You Exist Too Much by Zaina Arafat

Review of You Exist Too Much by Zaina Arafat


But did it count as deception if it was done in the name of self-protection? Withholding vulnerable information was a habit born of survival. I’d been lulled into letting my guard down before, only to later regret it, the admissions used against me as I bore her wrath.
— Zaina Arafat

You Exist Too Much by Zaina Arafat (2020). Published by Catapult.

About halfway through December 2022, I rediscovered my love for finding out you could easily download books through the library and onto your Kindle. I blew through several books over the course of three days, making my Goodreads goal hit over 260 books right before the year of 2022 ended, and this was one of the books I found from the depths of someone else’s Instagram story highlights.
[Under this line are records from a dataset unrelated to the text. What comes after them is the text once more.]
(** One iteration of [for g in groups]. *)
Definition alloc_group_metadata (p : Params) (g : BlockGroup) : result BlockGroup :=
  let* (g, current_alloc) := reserve_sb_gdt p g in
  (* Allocate Block Bitmap *)
  let g := set_block_bitmap_blk g current_alloc in
  let* g := mark_block g (current_alloc - (id g * BLOCKS_PER_GROUP p + 1)) in
  let current_alloc := current_alloc + 1 in
  (* Allocate Inode Bitmap *)
  let g := set_inode_bitmap_blk g current_alloc in
  let* g := mark_block g (current_alloc - (id g * BLOCKS_PER_GROUP p + 1)) in
  let current_alloc := current_alloc + 1 in
  (* Allocate Inode Table *)
  let* inode_table_blocks := floordiv (INODES_PER_GROUP p * INODE_SIZE p) (BLOCK_SIZE p) in
  let g := set_inode_table_blk g current_alloc in
  foldM (mark_table_block p current_alloc) g (range inode_table_blocks).

Definition alloc_metadata (p : Params) (gs : list BlockGroup) : result (list BlockGroup) :=
  mapM (alloc_group_metadata p) gs.

(** ** Reserved inodes, root and lost+found (source lines 171-213) *)

(** In-place mutation of [groups[i]]: the element is replaced in the list. *)
Definition update_group (gs : list BlockGroup) (i : Z)
    (f : BlockGroup -> result BlockGroup) : result (list BlockGroup) :=
  let* g := getitem gs i in
  let* g' := f g in
  setitem gs i g'.

(** [g.inode_bitmap[off // 8] |= (1 << (off % 8)); g.free_inodes_count -= 1] *)
Definition mark_inode (off : Z) (g : BlockGroup) : result BlockGroup :=
  let* bm := ior_byte (inode_bitmap g) (off / 8) (Z.shiftl 1 (off mod 8)) in
  Ok (set_free_inodes_count (set_inode_bitmap g bm) (free_inodes_count g - 1)).

(** Lines 172-177 and 199-204: the inode of a directory is marked and the
    group's directory counter is incremented.  Returns the groups and the
    index of the owning group. *)
Definition alloc_dir_inode (p : Params) (gs : list BlockGroup) (inode_index : Z)
  : result (list BlockGroup * Z) :=
  let* group_idx := floordiv (inode_index - 1) (INODES_PER_GROUP p) in
  let* inode_offset := pymod (inode_index - 1) (INODES_PER_GROUP p) in
  let* gs := update_group gs group_idx (mark_inode inode_offset) in
  let* gs := update_group gs group_idx
               (fun g => Ok (set_used_dirs_count g (used_dirs_count g + 1))) in
  Ok (gs, group_idx).

(** The body of [for i in range(1, 11)]. *)
Definition reserve_inode (p : Params) (gs : list BlockGroup) (i : Z)
  : result (list BlockGroup) :=
  if i =? 2 then Ok gs (* continue *)
  else
    let* grp := floordiv (i - 1) (INODES_PER_GROUP p) in
    let* off := pymod (i - 1) (INODES_PER_GROUP p) in
    update_group gs grp (mark_inode off).

Definition reserve_inodes (p : Params) (gs : list BlockGroup) : result (list BlockGroup) :=
  foldM (reserve_inode p) gs (range2 1 11).

(** The first-fit scan [for i in range(BLOCKS_PER_GROUP): if not (...): ...; break].
    [blk] is the value the data-block variable holds before the loop; it is
    returned unchanged when the loop runs to its end. *)
Fixpoint first_fit (p : Params) (g : BlockGroup) (blk : Z) (scan : list Z)
  : result (BlockGroup * Z) :=
  match scan with
  | [] => Ok (g, blk)
  | i :: rest =>
      let* b := getitem (block_bitmap g) (i / 8) in
      if Z.land b (Z.shiftl 1 (i mod 8)) =? 0 then
        let* bm := ior_byte (block_bitmap g) (i / 8) (Z.shiftl 1 (i mod 8)) in
        Ok (set_free_blocks_count (set_block_bitmap g bm) (free_blocks_count g - 1),
            id g * BLOCKS_PER_GROUP p + 1 + i)
      else first_fit p g blk rest
  end.

(** [data_block = 0; g = groups[idx]; for i in range(BLOCKS_PER_GROUP): ...] *)
Definition alloc_data_block (p : Params) (gs : list BlockGroup) (idx : Z)
  : result (list BlockGroup * Z) :=
  let* g := getitem gs idx in
  let* (g', blk) := first_fit p g 0 (range (BLOCKS_PER_GROUP p)) in
  let* gs' := setitem gs idx g' in
  Ok (gs', blk).

(** The in-memory state at the end of the allocation passes. *)
Record Layout : Type := mkLayout {
  groups : list BlockGroup;
  root_group_idx : Z;
  root_data_block : Z;
  lf_group_idx : Z;
  lf_data_block : Z
}.

Definition root_inode_index : Z := 2.
Definition lf_inode_index : Z := 11.

(** The state just before the scan for the root directory's block. *)
Definition before_root_scan (p : Params) (geo : Geometry)
  : result (list BlockGroup * Z) :=
  let* gs := make_groups p geo in
  let* gs := alloc_metadata p gs in
  let* (gs, root_idx) := alloc_dir_inode p gs root_inode_index in
  let* gs := reserve_inodes p gs in
  Ok (gs, root_idx).

(** The state just before the scan for lost+found's block. *)
Definition before_lf_scan (p : Params) (geo : Geometry)
  : result (list BlockGroup * Z * Z * Z) :=
  let* (gs, root_idx) := before_root_scan p geo in
  let* (gs, root_blk) := alloc_data_block p gs 0 in
  let* (gs, lf_idx) := alloc_dir_inode p gs lf_inode_index in
  Ok (gs, root_idx, root_blk, lf_idx).

Definition allocate (p : Params) (geo : Geometry) : result Layout :=
  let* (gs, root_idx, root_blk, lf_idx) := before_lf_scan p geo in
  let* (gs, lf_blk) := alloc_data_block p gs lf_idx in
  Ok {| groups := gs;
        root_group_idx := root_idx;
        root_data_block := root_blk;
        lf_group_idx := lf_idx;
        lf_data_block := lf_blk |}.

(** ** [struct.pack_into] for the little-endian formats of the script *)

Inductive field : Set :=
| U8 (v : Z)                  (* B *)
| U16 (v : Z)                 (* H *)
| U32 (v : Z)                 (* I *)
| Str (n : nat) (s : list Z). (* <n>s *)

Definition le_bytes (n : nat) (v : Z) : list Z :=
  (fun k : nat => (v / 2 ^ (8 * Z.of_nat k)) mod 256) <$> seq 0 n.

Definition pack_uint (n : nat) (v : Z) : result (list Z) :=
  if (0 <=? v) && (v <? 2 ^ (8 * Z.of_nat n)) then Ok (le_bytes n v)
  else Err StructError.

Definition pack_field (f : field) : result (list Z) :=
  match f with
  | U8 v => pack_uint 1 v
  | U16 v => pack_uint 2 v
  | U32 v => pack_uint 4 v
  | Str n s => Ok (take n (s ++ replicate n 0))
  end.

Fixpoint pack (fs : list field) : result (list Z) :=
  match fs with
  | [] => Ok []
  | f :: fs' =>
      let* b := pack_field f in
      let* bs := pack fs' in
      Ok (b ++ bs)
  end.

(** Overwrite [buf] from offset [off] with [bs]. *)
Definition blit (buf : list Z) (off : nat) (bs : list Z) : list Z :=
  take off buf ++ bs ++ drop (off + length bs) buf.

(** Every offset the script passes is a non-negative literal or [i * 32]
    with [i] an index of [enumerate], hence a [nat]. *)
Definition pack_into (fs : list field) (buf : list Z) (off : nat) : result (list Z) :=
  let* bs := pack fs in
  if (off + length bs <=? length buf)%nat then Ok (blit buf off bs)
  else Err StructError.

(** Decoders, used to state what a packed buffer holds. *)
Definition le_decode (bs : list Z) : Z :=
  foldr (fun b acc => b + 256 * acc) 0 bs.

Definition get_bytes (buf : list Z) (off n : nat) : list Z :=
  take n (drop off buf).

Definition get_uint (buf : list Z) (off n : nat) : Z :=
  le_decode (get_bytes buf off n).

Definition get_u8 (buf : list Z) (off : nat) : Z := get_uint buf off 1.
Definition get_u16 (buf : list Z) (off : nat) : Z := get_uint buf off 2.
Definition get_u32 (buf : list Z) (off : nat) : Z := get_uint buf off 4.

(** A bytes literal such as [b'lost+found']. *)
Definition bytes_of_string (s : string) : list Z :=
  (fun c => Z.of_N (Ascii.N_of_ascii c)) <$> String.list_ascii_of_string s.

(** ** Superblock (source lines 47-73 and 215-221) *)

(** [t_m] and [t_w] are the two readings [int(time.time())] of lines 61-62. *)
Definition create_superblock (p : Params) (geo : Geometry) (t_m t_w : Z)
  : result (list Z) :=
  let* sb := bytearray 1024 in
  let* sb := pack_into
      [ U32 (INODE_COUNT geo);                              (* s_inodes_count *)
        U32 (BLOCK_COUNT geo);                              (* s_blocks_count *)
        U32 0;                                              (* s_r_blocks_count *)
        U32 (BLOCK_COUNT geo - 1 - GROUP_COUNT geo * 1 - 1); (* s_free_blocks_count *)
        U32 (INODE_COUNT geo - 11);                         (* s_free_inodes_count *)
        U32 1;                                              (* s_first_data_block *)
        U32 0;                                              (* s_log_block_size *)
        U32 0;                                              (* s_log_frag_size *)
        U32 (BLOCKS_PER_GROUP p);                           (* s_blocks_per_group *)
        U32 (BLOCKS_PER_GROUP p);                           (* s_frags_per_group *)
        U32 (INODES_PER_GROUP p);                           (* s_inodes_per_group *)
        U32 t_m;                                            (* s_mtime *)
        U32 t_w;                                            (* s_wtime *)
        U16 0;                                              (* s_mnt_count *)
        U16 20 ]                                            (* s_max_mnt_count *)
      sb 0 in
  let* sb := pack_into [U16 0xEF53] sb 56 in (* s_magic *)
  let* sb := pack_into [U16 1] sb 58 in      (* s_state *)
  let* sb := pack_into [U16 1] sb 60 in      (* s_errors *)
  pack_into [U32 0] sb 76.                   (* s_rev_level *)

Definition total_free_blocks (gs : list BlockGroup) : Z :=
  sumZ (free_blocks_count <$> gs).

Definition total_free_inodes (gs : list BlockGroup) : Z :=
  sumZ (free_inodes_count <$> gs).

(** [sb_data] as it is when the file is opened. *)
Definition make_sb_data (p : Params) (geo : Geometry) (lay : Layout) (t_m t_w : Z)
  : result (list Z) :=
  let* sb_data := create_superblock p geo t_m t_w in
  let* sb_data := pack_into [U32 (total_free_blocks (groups lay))] sb_data 12 in
  pack_into [U32 (total_free_inodes (groups lay))] sb_data 16.

(** ** The output file *)

(** One [f.seek(off); f.write(data)]: where, how many bytes, which bytes. *)
Record Write : Type := mkWrite {
  w_off : Z;
  w_len : Z;
  w_data : list Z
}.

(** A file is its size and the writes made so far, newest first; a byte
    never written reads as zero. *)
Record File : Type := mkFile {
  fsize : Z;
  flog : list Write
}.

(** [open(..., "wb")] followed by [f.truncate(n)]. *)
Definition ftruncate (n : Z) : result File :=
  if n <? 0 then Err OSError else Ok {| fsize := n; flog := [] |}.

(** [f.seek(off); f.write(data)] *)
Definition fwrite (f : File) (off : Z) (data : list Z) : result File :=
  if off <? 0 then Err OSError
  else match data with
       | [] => Ok f
       | _ => let len := Z.of_nat (length data) in
              Ok {| fsize := Z.max (fsize f) (off + len);
                    flog := mkWrite off len data :: flog f |}
       end.

Fixpoint read_log (log : list Write) (o : Z) : Z :=
  match log with
  | [] => 0
  | w :: log' =>
      if (w_off w <=? o) && (o <? w_off w + w_len w)
      then default 0 (w_data w !! Z.to_nat (o - w_off w))
      else read_log log' o
  end.

(** The byte of the finished file at offset [o]. *)
Definition file_byte (f : File) (o : Z) : option Z :=
  if (0 <=? o) && (o <? fsize f) then Some (read_log (flog f) o) else None.

Definition file_bytes (f : File) (o : Z) (n : nat) : list (option Z) :=
  (fun k : nat => file_byte f (o + Z.of_nat k)) <$> seq 0 n.

(** ** Write phase (source lines 224-334) *)

(** The group descriptor table: [for i, g in enumerate(groups)]. *)
Definition pack_descriptor (gdt : list Z) (ig : nat * BlockGroup) : result (list Z) :=
  let '(i, g) := ig in
  pack_into
    [ U32 (block_bitmap_blk g);
      U32 (inode_bitmap_blk g);
      U32 (inode_table_blk g);
      U16 (free_blocks_count g);
      U16 (free_inodes_count g);
      U16 (used_dirs_count g);
      U16 0 ]
    gdt (i * 32)%nat.

Definition make_gdt (p : Params) (gs : list BlockGroup) : result (list Z) :=
  let* gdt := bytearray (BLOCK_SIZE p) in
  foldM pack_descriptor gdt (imap pair gs).

Definition root_inode (p : Params) (lay : Layout) : result (list Z) :=
  let* ino := bytearray (INODE_SIZE p) in
  let* ino := pack_into [U16 0x41ED] ino 0 in
  let* ino := pack_into [U32 (BLOCK_SIZE p)] ino 4 in
  let* ino := pack_into [U32 2] ino 28 in
  let* ino := pack_into [U16 3] ino 26 in
  pack_into [U32 (root_data_block lay)] ino 40.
I find my books to read through a myriad of methods, but I remember I found this book because I was looking for more novels by SWANA authors. It’s commonly known that the publishing industry, especially in the United States, clearly has a diversity problem, and it is rare to find SWANA writers, let alone ones writing about LGBTQ+ romances.
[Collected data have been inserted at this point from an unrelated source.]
(** * lab_5_scraper/scraper.py: configuration, crawler, article parser, driver

    A shallow embedding of the scraper module.  Python values are dynamically
    typed, so the raw configuration and everything read from an HTML tree
    are values of [pyval]; a Python [str] is a sequence of Unicode code
    points.  Methods that mutate their object or the outside world are state
    transformers that also report whether they returned or raised: the state
    reached when an exception is raised is kept, as in Python. *)

From Stdlib Require Import String Ascii.
From Stdlib Require Import List ZArith NArith Bool Lia.
Import ListNotations.

Set Warnings "-register-all".

(** ** Python strings *)

Definition char := N.
Definition str := list char.

(** An ASCII literal of the source as a sequence of code points. *)
Definition lit (s : string) : str :=
  map N_of_ascii (list_ascii_of_string s).
Arguments lit s%_string.

(** The separator of [title.text.split(...)]: U+2014 EM DASH. *)
Definition em_dash : char := 8212%N.

Fixpoint str_eqb (a b : str) : bool :=
  match a, b with
  | [], [] => true
  | x :: a', y :: b' => N.eqb x y && str_eqb a' b'
  | _, _ => false
  end.

(** [s.startswith(p)] *)
Fixpoint startswith (p s : str) : bool :=
  match p, s with
  | [], _ => true
  | x :: p', y :: s' => N.eqb x y && startswith p' s'
  | _ :: _, [] => false
  end.

(** [sub in s] for strings *)
Fixpoint str_contains (sub s : str) : bool :=
  startswith sub s ||
  match s with
  | [] => false
  | _ :: s' => str_contains sub s'
  end.

(** [sep.join(parts)] *)
Fixpoint join (sep : str) (parts : list str) : str :=
  match parts with
  | [] => []
  | [p] => p
  | p :: rest => p ++ sep ++ join sep rest
  end.

(** [str.split(sep)] for a non-empty [sep]: the text is scanned left to
    right, every occurrence of [sep] that does not overlap the previous one
    ends a segment.  [skip] counts the characters of a matched separator
    that are still to be passed over; [cur] is the current segment,
    reversed. *)
Fixpoint split_go (sep : str) (skip : nat) (cur : str) (s : str) : list str :=
  match s with
  | [] => [rev cur]
  | c :: s' =>
      match skip with
      | S k => split_go sep k cur s'
      | O =>
          if startswith sep s
          then rev cur :: split_go sep (length sep - 1) [] s'
          else split_go sep 0 (c :: cur) s'
      end
  end.

Definition split (sep s : str) : list str := split_go sep 0 [] s.

(** [str.isspace()] on one character: the white space of the Unicode
    database, which [str.strip()] without argument removes. *)
Definition isspace (c : char) : bool :=
  ((9 <=? c) && (c <=? 13) || (28 <=? c) && (c <=? 32)
   || (c =? 133) || (c =? 160) || (c =? 5760)
   || (8192 <=? c) && (c <=? 8202)
   || (c =? 8232) || (c =? 8233) || (c =? 8239) || (c =? 8287)
   || (c =? 12288))%N.

Fixpoint lstrip (s : str) : str :=
  match s with
  | [] => []
  | c :: s' => if isspace c then lstrip s' else s
  end.

Definition rstrip (s : str) : str := rev (lstrip (rev s)).

(** [s.strip()] *)
Definition strip (s : str) : str := rstrip (lstrip s).

(** ** Exceptions and outcomes *)

Inductive exn :=
| IncorrectEncodingError
| IncorrectHeadersError
| IncorrectNumberOfArticlesError
| IncorrectSeedURLError
| IncorrectTimeoutError
| IncorrectVerifyError
| NumberOfArticlesOutOfRangeError
| AttributeError
| TypeError
| KeyError
| IndexError
| FileExistsError
| FileNotFoundError
| NotADirectoryError
| OSError
| ExternalError (code : N).

Inductive result (A : Type) :=
| Ok (a : A)
| Raise (e : exn).
Arguments Ok {A} a.
Arguments Raise {A} e.

(** A computation over a state [S]: the state it leaves and its outcome. *)
Definition M (S A : Type) := S -> S * result A.

Definition ret {S A} (a : A) : M S A := fun s => (s, Ok a).
Definition raise {S A} (e : exn) : M S A := fun s => (s, Raise e).
Definition bind {S A B} (m : M S A) (k : A -> M S B) : M S B :=
  fun s => match m s with
           | (s', Ok a) => k a s'
           | (s', Raise e) => (s', Raise e)
           end.
Definition get {S} : M S S := fun s => (s, Ok s).
Definition lift_result {S A} (r : result A) : M S A := fun s => (s, r).

Declare Scope py_scope.
Delimit Scope py_scope with py.
Notation "x <- m ;; k" := (bind m (fun x => k))
  (at level 61, m at next level, right associativity) : py_scope.
Notation "m ;;; k" := (bind m (fun _ => k))
  (at level 61, right associativity) : py_scope.

(** ** Python values *)

(** The value of an HTML attribute in a BeautifulSoup tree: a string, or,
    for a multi-valued attribute such as [class], the list of its values. *)
Inductive attr_value :=
| AttrStr (s : str)
| AttrList (l : list str).

(** A node of a BeautifulSoup tree.  The [BeautifulSoup] object itself is a
    [Tag] (named [[document]]). *)
Inductive node :=
| NavigableString (s : str)
| Comment (s : str)
| Tag (name : str) (attrs : list (str * attr_value)) (contents : list node).

(** A Python [float]. *)
Inductive float_val :=
| FNan
| FInf (negative : bool)
| FFin (mantissa exponent : Z).

Inductive pyval :=
| PyNone
| PyBool (b : bool)
| PyInt (z : Z)
| PyFloat (f : float_val)
| PyStr (s : str)
| PyList (l : list pyval)
| PyDict (d : list (str * pyval))
| PyNode (n : node).

(** [isinstance(v, list)], [isinstance(v, str)], [isinstance(v, dict)],
    [isinstance(v, bool)] *)
Definition isinstance_list (v : pyval) : bool :=
  match v with PyList _ => true | _ => false end.
Definition isinstance_str (v : pyval) : bool :=
  match v with
  | PyStr _ | PyNode (NavigableString _) | PyNode (Comment _) => true
  | _ => false
  end.
Definition isinstance_dict (v : pyval) : bool :=
  match v with PyDict _ => true | _ => false end.
Definition isinstance_bool (v : pyval) : bool :=
  match v with PyBool _ => true | _ => false end.

(** The integer behind a value for which [isinstance(v, int)] holds;
    [bool] is a subclass of [int]. *)
Definition as_int (v : pyval) : option Z :=
  match v with
  | PyInt z => Some z
  | PyBool b => Some (if b then 1 else 0)%Z
  | _ => None
  end.

(** The characters of a value for which [isinstance(v, str)] holds. *)
Definition as_str (v : pyval) : option str :=
  match v with
  | PyStr s | PyNode (NavigableString s) | PyNode (Comment s) => Some s
  | _ => None
  end.

Fixpoint assoc {A} (k : str) (d : list (str * A)) : option A :=
  match d with
  | [] => None
  | (k', v) :: d' => if str_eqb k k' then Some v else assoc k d'
  end.

Definition py_of_attr (a : attr_value) : pyval :=
  match a with
  | AttrStr s => PyStr s
  | AttrList l => PyList (map PyStr l)
  end.

(** [v[key]] for a string key *)
Definition py_getitem (v : pyval) (key : str) : result pyval :=
  match v with
  | PyDict d =>
      match assoc key d with Some x => Ok x | None => Raise KeyError end
  | PyNode (Tag _ attrs _) =>
      match assoc key attrs with
      | Some a => Ok (py_of_attr a)
      | None => Raise KeyError
      end
  | _ => Raise TypeError
  end.

(** [iter(v)], run to its end *)
Definition py_iter (v : pyval) : result (list pyval) :=
  match v with
  | PyList l => Ok l
  | PyStr s | PyNode (NavigableString s) | PyNode (Comment s) =>
      Ok (map (fun c => PyStr [c]) s)
  | PyDict d => Ok (map (fun kv => PyStr (fst kv)) d)
  | PyNode (Tag _ _ contents) => Ok (map PyNode contents)
  | PyNone | PyBool _ | PyInt _ | PyFloat _ => Raise TypeError
  end.

(** [l += v] on a list [l]: [list.__iadd__] extends [l] by the items of
    the iterable [v]. *)
Definition list_iadd (l : list pyval) (v : pyval) : result (list pyval) :=
  match py_iter v with
  | Ok items => Ok (l ++ items)
  | Raise e => Raise e
  end.

(** [n >= v] for the integer [n] *)
Definition int_ge (n : Z) (v : pyval) : result bool :=
  match v with
  | PyInt z => Ok (n >=? z)%Z
  | PyBool b => Ok (n >=? (if b then 1 else 0))%Z
  | PyFloat FNan => Ok false
  | PyFloat (FInf negative) => Ok negative
  | PyFloat (FFin m e) =>
      Ok (if (0 <=? e)%Z then (n >=? m * 2 ^ e)%Z
          else (n * 2 ^ (- e) >=? m)%Z)
  | _ => Raise TypeError
  end.

(** ** BeautifulSoup trees *)

(** [tag.descendants]: every node below [n], in document order. *)
Fixpoint descendants (n : node) : list node :=
  match n with
  | Tag _ _ contents =>
      (fix below (l : list node) : list node :=
         match l with
         | [] => []
         | c :: l' => c :: descendants c ++ below l'
         end) contents
  | _ => []
  end.

(** [tag.text]: the strings below a tag joined without separator,
    comments left out.  The module asks only tags for their text; a string
    node is taken as its own text. *)
Definition node_text (n : node) : str :=
  match n with
  | NavigableString s => s
  | Comment s => s
  | Tag _ _ _ =>
      flat_map (fun d => match d with NavigableString s => s | _ => [] end)
               (descendants n)
  end.

Definition href := option attr_value.

(** [tag.get(key)]: the attribute, or [None]. *)
Definition Tag_get (n : node) (key : str) : href :=
  match n with
  | Tag _ attrs _ => assoc key attrs
  | _ => None
  end.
And so, in December 2022, I ended up on my fourth LGBTQ+ story in a row. I’m very proud of myself because of this fact, especially because it demonstrates that I am genuinely diversifying the kind of stories I read.

It’s so easy to fall into a rut of the same old things, which one might say me reading four of these stories in a row is, but storytelling teaches so much empathy in a way that other mediums cannot. I’d read Palestinian poetry before, but this diaspora narrative was insightful in a way that allowed the readers to drop right into the head of its narrator.

Enough rambling. Let’s begin the review.


A Palestinian-American girl reconciles with her addictions and strained relationship with her mother.

At the beginning of You Exist Too Much, things seem to be going quite well for our protagonist. She is in her thirties, got admitted to a creative writing MFA that’s prestigious in the Midwest, and has what looks to be a healthy relationship with her girlfriend, Anna.

However, the novel goes back and forth between the past and present to show how her past impacts her even today. The protagonist’s father left them and married another women when she was a young girl, and her mother, a Palestinian immigrant, is very traditional and seems to suffer with the weight of the world.

There’s acknowledgement of her mother’s struggles: she works as a real estate agent in the Washington D.C. area and raises two kids all by herself—a stigma for a woman of this culture. At the same time, she is deeply traditional, and in a scene where Anna, the protagonist, and her mother gets dinner, the mother ends up becoming furious at what is happening and storms off.

This isn’t a novel where the protagonist is going to be outrightly struggling with her heritage; the only conflict that comes from it is the traditional expectations and how she deals with her mother. Our protagonist moves back and forth between Jordan and the United States, and, in one scene, she admits she outed another girl while pretending to be straight herself.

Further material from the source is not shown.